**TASK DETAILS:** For this exercise, restate word for word only the lines from the first line of the data to the line containing "Section blocks.".

**Saved data entries:**

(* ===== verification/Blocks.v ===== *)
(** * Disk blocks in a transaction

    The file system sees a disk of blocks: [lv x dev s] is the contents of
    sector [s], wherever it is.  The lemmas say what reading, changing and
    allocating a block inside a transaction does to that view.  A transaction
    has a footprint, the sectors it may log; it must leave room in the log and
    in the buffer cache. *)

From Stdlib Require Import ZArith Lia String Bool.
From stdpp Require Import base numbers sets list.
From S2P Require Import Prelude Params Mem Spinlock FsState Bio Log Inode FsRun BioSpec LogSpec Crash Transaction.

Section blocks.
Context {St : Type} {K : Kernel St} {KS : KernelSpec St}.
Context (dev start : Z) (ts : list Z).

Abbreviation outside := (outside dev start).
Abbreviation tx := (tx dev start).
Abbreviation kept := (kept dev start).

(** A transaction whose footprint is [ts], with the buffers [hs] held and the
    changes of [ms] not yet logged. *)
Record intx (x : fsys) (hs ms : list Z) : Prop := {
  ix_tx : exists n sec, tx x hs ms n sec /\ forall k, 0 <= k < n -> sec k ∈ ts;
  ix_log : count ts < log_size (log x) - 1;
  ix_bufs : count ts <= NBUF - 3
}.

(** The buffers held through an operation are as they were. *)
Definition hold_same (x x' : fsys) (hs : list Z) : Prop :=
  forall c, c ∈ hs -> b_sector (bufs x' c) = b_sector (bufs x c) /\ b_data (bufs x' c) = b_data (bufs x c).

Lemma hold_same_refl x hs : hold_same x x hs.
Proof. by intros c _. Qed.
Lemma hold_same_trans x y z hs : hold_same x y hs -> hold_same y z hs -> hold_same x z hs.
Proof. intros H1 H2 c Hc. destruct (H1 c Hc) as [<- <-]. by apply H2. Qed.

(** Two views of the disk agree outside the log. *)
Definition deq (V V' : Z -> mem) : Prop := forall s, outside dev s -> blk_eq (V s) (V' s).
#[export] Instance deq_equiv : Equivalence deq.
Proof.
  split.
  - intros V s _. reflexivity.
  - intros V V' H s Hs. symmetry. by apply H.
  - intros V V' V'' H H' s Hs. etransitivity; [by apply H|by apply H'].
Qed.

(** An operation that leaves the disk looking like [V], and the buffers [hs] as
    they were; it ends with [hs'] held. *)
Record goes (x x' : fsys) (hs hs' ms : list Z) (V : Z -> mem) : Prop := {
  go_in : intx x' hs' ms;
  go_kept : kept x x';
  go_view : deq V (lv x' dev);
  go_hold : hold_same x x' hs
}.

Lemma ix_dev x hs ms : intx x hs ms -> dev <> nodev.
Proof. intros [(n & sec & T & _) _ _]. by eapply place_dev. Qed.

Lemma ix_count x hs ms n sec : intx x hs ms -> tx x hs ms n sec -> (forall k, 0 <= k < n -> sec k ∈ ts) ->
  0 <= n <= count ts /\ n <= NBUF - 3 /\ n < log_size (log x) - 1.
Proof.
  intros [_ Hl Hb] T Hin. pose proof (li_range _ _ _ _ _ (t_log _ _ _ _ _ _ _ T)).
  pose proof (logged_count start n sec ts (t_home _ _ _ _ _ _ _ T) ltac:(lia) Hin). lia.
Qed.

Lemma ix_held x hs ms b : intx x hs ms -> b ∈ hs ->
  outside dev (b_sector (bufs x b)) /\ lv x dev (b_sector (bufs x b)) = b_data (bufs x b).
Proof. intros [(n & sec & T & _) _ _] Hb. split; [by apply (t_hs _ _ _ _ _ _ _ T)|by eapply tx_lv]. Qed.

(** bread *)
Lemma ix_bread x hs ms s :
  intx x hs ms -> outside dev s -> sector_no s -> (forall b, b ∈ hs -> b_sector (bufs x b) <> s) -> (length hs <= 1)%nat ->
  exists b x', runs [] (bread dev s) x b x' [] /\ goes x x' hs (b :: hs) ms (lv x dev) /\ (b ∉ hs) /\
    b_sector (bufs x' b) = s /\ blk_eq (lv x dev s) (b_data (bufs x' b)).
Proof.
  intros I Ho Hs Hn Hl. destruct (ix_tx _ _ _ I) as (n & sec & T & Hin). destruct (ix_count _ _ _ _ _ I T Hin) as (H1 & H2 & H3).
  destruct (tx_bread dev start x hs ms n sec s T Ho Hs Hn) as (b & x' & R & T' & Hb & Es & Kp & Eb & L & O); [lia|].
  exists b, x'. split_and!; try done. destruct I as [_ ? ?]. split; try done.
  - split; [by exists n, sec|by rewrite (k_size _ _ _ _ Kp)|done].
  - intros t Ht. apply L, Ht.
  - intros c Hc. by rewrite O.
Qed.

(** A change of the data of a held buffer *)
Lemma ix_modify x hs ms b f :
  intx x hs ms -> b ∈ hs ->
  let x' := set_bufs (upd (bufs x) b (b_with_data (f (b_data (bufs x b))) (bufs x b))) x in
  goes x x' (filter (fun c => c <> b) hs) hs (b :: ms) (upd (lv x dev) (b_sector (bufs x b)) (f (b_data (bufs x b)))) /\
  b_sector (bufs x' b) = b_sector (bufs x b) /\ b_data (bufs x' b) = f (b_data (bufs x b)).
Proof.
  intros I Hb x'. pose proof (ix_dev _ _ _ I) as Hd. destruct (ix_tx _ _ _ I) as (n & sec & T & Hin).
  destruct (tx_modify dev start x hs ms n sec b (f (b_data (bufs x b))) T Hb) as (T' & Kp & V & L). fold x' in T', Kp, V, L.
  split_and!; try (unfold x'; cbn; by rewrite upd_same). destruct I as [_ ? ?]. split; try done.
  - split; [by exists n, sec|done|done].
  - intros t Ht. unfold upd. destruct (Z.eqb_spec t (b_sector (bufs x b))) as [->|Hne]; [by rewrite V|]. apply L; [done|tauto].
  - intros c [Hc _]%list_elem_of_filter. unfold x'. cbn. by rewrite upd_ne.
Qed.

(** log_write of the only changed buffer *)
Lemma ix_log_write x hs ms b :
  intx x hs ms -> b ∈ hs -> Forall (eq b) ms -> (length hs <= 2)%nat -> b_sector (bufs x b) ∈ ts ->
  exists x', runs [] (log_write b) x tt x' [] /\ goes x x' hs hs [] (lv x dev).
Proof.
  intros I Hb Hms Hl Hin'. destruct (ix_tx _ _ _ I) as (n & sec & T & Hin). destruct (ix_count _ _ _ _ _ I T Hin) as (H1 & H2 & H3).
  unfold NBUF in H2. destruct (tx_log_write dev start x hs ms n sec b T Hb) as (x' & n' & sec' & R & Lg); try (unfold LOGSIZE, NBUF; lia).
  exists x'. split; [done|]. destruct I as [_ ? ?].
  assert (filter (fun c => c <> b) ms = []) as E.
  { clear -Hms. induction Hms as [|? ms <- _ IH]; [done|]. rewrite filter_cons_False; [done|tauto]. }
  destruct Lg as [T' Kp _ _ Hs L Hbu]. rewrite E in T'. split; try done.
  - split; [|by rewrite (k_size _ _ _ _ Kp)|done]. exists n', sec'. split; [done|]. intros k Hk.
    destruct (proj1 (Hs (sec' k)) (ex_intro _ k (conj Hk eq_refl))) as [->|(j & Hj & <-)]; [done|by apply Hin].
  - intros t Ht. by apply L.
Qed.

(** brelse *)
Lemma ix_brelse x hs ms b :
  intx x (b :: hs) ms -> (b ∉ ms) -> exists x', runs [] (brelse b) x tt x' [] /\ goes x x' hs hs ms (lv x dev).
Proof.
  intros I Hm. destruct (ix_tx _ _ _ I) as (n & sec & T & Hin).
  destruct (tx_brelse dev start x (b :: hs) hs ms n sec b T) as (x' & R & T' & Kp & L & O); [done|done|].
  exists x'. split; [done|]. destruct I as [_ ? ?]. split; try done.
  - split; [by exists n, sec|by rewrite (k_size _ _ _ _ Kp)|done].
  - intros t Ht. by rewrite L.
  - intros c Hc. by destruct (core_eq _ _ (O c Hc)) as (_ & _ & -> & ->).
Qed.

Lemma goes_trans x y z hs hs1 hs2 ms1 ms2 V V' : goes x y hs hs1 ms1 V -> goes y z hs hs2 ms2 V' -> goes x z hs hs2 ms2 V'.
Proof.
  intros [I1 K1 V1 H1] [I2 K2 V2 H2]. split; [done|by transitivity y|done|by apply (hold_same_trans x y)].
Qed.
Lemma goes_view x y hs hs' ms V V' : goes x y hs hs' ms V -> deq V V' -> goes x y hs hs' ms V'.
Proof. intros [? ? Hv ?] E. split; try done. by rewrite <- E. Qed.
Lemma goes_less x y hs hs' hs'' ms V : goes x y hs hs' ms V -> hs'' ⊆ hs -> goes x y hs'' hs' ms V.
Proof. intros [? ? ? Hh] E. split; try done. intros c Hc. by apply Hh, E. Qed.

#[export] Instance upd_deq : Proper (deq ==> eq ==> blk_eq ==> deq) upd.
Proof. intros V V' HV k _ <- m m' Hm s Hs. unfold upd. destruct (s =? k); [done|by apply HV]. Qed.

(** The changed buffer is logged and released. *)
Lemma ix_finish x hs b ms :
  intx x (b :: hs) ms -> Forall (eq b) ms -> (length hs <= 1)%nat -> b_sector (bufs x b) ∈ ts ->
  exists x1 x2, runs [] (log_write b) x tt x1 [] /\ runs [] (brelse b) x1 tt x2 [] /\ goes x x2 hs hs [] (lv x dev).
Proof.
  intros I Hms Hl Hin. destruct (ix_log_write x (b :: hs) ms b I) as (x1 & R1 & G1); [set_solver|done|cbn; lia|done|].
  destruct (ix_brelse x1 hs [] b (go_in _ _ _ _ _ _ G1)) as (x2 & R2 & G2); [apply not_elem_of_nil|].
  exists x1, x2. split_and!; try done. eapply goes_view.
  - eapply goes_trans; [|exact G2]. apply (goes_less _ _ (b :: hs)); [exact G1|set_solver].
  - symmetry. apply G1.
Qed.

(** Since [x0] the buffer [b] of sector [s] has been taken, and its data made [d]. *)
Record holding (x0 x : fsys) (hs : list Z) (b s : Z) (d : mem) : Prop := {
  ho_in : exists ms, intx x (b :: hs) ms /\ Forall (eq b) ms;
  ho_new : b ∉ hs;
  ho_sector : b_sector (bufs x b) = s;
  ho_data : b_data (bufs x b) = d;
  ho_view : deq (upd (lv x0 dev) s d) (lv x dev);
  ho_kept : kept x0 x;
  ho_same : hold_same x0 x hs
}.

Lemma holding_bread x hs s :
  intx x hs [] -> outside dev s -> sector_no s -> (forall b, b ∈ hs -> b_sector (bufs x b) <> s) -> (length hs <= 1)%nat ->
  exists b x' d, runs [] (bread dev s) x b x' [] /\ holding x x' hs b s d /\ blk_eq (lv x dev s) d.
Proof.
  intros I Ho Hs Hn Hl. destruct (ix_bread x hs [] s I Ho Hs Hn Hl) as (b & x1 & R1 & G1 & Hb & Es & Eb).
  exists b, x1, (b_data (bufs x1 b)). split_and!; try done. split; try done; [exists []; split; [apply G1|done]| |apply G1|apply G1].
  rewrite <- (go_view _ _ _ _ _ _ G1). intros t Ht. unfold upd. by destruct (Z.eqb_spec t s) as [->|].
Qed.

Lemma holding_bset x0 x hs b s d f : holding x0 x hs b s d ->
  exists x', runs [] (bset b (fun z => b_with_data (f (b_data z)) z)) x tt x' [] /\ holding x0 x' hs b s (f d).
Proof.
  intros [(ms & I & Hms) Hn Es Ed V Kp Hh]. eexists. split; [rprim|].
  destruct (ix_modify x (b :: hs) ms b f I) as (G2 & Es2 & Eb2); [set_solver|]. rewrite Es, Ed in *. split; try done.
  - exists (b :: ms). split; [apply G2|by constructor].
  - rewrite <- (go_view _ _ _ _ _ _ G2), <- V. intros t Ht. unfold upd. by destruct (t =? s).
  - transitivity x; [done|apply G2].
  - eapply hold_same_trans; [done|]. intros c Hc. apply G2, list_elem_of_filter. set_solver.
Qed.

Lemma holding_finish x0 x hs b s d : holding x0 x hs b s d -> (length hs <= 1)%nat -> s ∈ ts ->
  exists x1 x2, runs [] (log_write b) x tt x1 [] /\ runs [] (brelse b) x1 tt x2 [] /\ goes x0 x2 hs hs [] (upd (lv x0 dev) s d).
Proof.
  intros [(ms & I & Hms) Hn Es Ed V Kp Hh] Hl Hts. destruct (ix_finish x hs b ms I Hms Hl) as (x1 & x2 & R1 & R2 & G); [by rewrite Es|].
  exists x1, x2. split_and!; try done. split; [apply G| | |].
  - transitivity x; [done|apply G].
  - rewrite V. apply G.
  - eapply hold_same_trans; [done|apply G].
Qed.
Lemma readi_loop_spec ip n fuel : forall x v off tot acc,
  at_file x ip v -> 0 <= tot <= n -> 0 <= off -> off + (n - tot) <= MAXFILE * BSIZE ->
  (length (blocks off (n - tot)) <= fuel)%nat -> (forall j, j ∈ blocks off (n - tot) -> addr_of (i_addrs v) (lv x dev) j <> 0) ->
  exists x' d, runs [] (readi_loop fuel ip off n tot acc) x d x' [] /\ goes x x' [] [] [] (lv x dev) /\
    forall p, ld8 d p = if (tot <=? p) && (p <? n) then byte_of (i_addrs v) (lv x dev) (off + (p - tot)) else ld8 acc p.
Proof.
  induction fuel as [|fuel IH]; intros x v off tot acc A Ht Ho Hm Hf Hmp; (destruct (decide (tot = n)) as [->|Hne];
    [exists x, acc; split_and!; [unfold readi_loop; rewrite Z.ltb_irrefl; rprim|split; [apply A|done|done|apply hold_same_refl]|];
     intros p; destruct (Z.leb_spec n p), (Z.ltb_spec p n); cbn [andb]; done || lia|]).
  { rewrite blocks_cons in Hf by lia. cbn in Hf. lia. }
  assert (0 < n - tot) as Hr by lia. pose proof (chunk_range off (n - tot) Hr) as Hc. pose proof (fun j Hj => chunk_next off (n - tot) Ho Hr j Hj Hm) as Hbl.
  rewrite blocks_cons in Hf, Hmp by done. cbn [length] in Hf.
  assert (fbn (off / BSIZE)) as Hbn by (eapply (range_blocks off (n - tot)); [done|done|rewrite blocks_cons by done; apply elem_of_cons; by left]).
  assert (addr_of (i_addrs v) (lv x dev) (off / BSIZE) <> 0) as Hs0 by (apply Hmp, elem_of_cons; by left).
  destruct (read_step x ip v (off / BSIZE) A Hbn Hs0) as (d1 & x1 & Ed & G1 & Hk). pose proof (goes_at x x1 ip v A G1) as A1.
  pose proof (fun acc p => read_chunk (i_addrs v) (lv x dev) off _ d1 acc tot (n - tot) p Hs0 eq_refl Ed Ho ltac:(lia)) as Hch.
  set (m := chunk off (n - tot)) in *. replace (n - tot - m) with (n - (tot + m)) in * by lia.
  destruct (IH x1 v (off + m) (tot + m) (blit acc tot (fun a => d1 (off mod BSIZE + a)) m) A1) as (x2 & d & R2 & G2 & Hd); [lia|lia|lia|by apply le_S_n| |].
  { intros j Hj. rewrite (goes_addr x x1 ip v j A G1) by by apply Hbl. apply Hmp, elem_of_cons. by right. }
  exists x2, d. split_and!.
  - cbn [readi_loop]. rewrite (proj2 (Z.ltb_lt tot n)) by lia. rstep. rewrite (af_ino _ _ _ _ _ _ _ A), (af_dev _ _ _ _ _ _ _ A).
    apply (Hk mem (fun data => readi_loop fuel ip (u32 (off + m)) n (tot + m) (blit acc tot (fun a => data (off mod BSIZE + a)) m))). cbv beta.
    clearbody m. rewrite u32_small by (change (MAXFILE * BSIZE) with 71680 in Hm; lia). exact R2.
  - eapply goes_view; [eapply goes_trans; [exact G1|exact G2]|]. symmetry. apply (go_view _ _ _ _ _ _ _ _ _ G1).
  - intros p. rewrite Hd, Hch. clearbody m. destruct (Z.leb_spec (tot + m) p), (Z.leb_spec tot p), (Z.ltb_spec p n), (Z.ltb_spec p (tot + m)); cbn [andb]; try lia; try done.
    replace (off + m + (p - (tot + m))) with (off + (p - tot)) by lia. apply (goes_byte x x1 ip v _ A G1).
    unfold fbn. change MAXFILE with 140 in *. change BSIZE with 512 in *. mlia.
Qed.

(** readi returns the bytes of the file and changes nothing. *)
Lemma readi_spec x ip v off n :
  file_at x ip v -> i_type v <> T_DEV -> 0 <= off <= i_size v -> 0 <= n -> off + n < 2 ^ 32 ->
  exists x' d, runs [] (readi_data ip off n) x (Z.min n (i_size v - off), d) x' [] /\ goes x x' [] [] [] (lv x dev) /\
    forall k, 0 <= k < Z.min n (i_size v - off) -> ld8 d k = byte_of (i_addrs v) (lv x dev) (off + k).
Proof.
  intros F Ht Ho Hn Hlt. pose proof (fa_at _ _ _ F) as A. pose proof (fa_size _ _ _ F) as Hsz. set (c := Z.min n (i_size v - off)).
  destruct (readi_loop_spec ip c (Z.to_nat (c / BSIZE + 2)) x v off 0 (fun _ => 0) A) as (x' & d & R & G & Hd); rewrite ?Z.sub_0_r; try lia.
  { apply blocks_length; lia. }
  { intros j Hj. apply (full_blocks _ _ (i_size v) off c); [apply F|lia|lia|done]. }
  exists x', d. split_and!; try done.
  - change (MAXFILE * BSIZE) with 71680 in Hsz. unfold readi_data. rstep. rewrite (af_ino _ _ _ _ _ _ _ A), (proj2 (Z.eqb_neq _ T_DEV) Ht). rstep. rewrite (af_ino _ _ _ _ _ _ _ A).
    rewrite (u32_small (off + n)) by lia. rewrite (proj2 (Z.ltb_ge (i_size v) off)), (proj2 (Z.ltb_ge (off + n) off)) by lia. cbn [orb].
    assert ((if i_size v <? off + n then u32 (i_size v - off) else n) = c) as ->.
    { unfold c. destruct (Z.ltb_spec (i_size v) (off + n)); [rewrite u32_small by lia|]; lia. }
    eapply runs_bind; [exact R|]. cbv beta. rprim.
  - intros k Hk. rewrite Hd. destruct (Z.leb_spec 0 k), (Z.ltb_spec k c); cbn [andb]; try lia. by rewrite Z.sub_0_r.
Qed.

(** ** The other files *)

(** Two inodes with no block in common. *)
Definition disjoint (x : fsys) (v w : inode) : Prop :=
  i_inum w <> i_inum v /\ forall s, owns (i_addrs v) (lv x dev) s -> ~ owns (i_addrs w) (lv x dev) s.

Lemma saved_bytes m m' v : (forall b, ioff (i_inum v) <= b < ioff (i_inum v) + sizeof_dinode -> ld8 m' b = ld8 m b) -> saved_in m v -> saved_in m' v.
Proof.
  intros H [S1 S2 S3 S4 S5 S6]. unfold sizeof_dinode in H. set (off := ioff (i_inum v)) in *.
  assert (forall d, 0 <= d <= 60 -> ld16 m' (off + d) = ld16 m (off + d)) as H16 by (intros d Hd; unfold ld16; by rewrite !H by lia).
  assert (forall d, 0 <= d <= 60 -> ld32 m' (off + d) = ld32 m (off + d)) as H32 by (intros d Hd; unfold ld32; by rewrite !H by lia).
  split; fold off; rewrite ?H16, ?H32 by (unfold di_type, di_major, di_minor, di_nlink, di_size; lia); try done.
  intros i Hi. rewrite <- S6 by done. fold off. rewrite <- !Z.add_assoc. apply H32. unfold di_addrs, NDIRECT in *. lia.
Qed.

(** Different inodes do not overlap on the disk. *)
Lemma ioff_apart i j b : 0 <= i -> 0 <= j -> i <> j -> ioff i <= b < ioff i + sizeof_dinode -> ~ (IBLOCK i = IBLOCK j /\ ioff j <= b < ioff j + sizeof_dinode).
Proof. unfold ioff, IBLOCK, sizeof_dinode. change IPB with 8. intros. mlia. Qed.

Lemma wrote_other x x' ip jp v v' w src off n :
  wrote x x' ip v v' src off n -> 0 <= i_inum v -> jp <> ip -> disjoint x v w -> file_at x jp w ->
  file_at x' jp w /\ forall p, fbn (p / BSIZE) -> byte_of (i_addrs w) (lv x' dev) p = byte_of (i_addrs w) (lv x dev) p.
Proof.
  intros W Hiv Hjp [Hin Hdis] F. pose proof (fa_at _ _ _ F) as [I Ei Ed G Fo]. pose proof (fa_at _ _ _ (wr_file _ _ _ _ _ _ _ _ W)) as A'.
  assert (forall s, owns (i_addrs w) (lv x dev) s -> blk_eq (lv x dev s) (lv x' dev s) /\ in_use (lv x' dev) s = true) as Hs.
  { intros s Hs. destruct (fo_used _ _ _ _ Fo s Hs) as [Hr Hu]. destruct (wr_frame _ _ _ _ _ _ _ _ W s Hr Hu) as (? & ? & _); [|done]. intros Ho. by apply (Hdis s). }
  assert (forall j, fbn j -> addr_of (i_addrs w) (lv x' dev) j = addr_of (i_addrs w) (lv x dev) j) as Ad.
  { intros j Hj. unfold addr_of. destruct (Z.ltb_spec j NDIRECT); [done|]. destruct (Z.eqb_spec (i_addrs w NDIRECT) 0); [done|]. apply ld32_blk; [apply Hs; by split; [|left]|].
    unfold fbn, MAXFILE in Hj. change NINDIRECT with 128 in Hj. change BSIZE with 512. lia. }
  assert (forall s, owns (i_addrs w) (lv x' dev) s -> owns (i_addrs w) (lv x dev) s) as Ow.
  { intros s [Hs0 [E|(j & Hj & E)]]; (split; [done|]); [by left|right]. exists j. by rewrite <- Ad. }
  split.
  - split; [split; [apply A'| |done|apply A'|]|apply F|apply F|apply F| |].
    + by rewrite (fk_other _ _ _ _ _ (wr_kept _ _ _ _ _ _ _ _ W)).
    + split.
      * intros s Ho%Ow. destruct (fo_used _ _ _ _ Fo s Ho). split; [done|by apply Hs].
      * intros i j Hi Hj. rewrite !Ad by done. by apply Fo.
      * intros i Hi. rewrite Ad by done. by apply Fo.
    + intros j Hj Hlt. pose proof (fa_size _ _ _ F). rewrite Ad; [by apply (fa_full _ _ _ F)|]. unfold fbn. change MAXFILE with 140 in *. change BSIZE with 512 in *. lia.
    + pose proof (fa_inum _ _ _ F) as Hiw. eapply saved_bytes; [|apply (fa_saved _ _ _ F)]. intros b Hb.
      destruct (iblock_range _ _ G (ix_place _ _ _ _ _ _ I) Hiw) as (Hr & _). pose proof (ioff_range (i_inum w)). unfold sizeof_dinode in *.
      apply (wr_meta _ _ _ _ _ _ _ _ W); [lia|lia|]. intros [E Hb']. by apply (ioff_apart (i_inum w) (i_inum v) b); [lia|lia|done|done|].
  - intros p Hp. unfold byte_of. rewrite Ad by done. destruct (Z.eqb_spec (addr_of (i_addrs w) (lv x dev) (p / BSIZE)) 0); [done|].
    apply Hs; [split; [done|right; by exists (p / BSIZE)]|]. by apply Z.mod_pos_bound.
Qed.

**OUTPUT OF THE TASK:**
(* ===== verification/Blocks.v ===== *)
(** * Disk blocks in a transaction

    The file system sees a disk of blocks: [lv x dev s] is the contents of
    sector [s], wherever it is.  The lemmas say what reading, changing and
    allocating a block inside a transaction does to that view.  A transaction
    has a footprint, the sectors it may log; it must leave room in the log and
    in the buffer cache. *)

From Stdlib Require Import ZArith Lia String Bool.
From stdpp Require Import base numbers sets list.
From S2P Require Import Prelude Params Mem Spinlock FsState Bio Log Inode FsRun BioSpec LogSpec Crash Transaction.

Section blocks.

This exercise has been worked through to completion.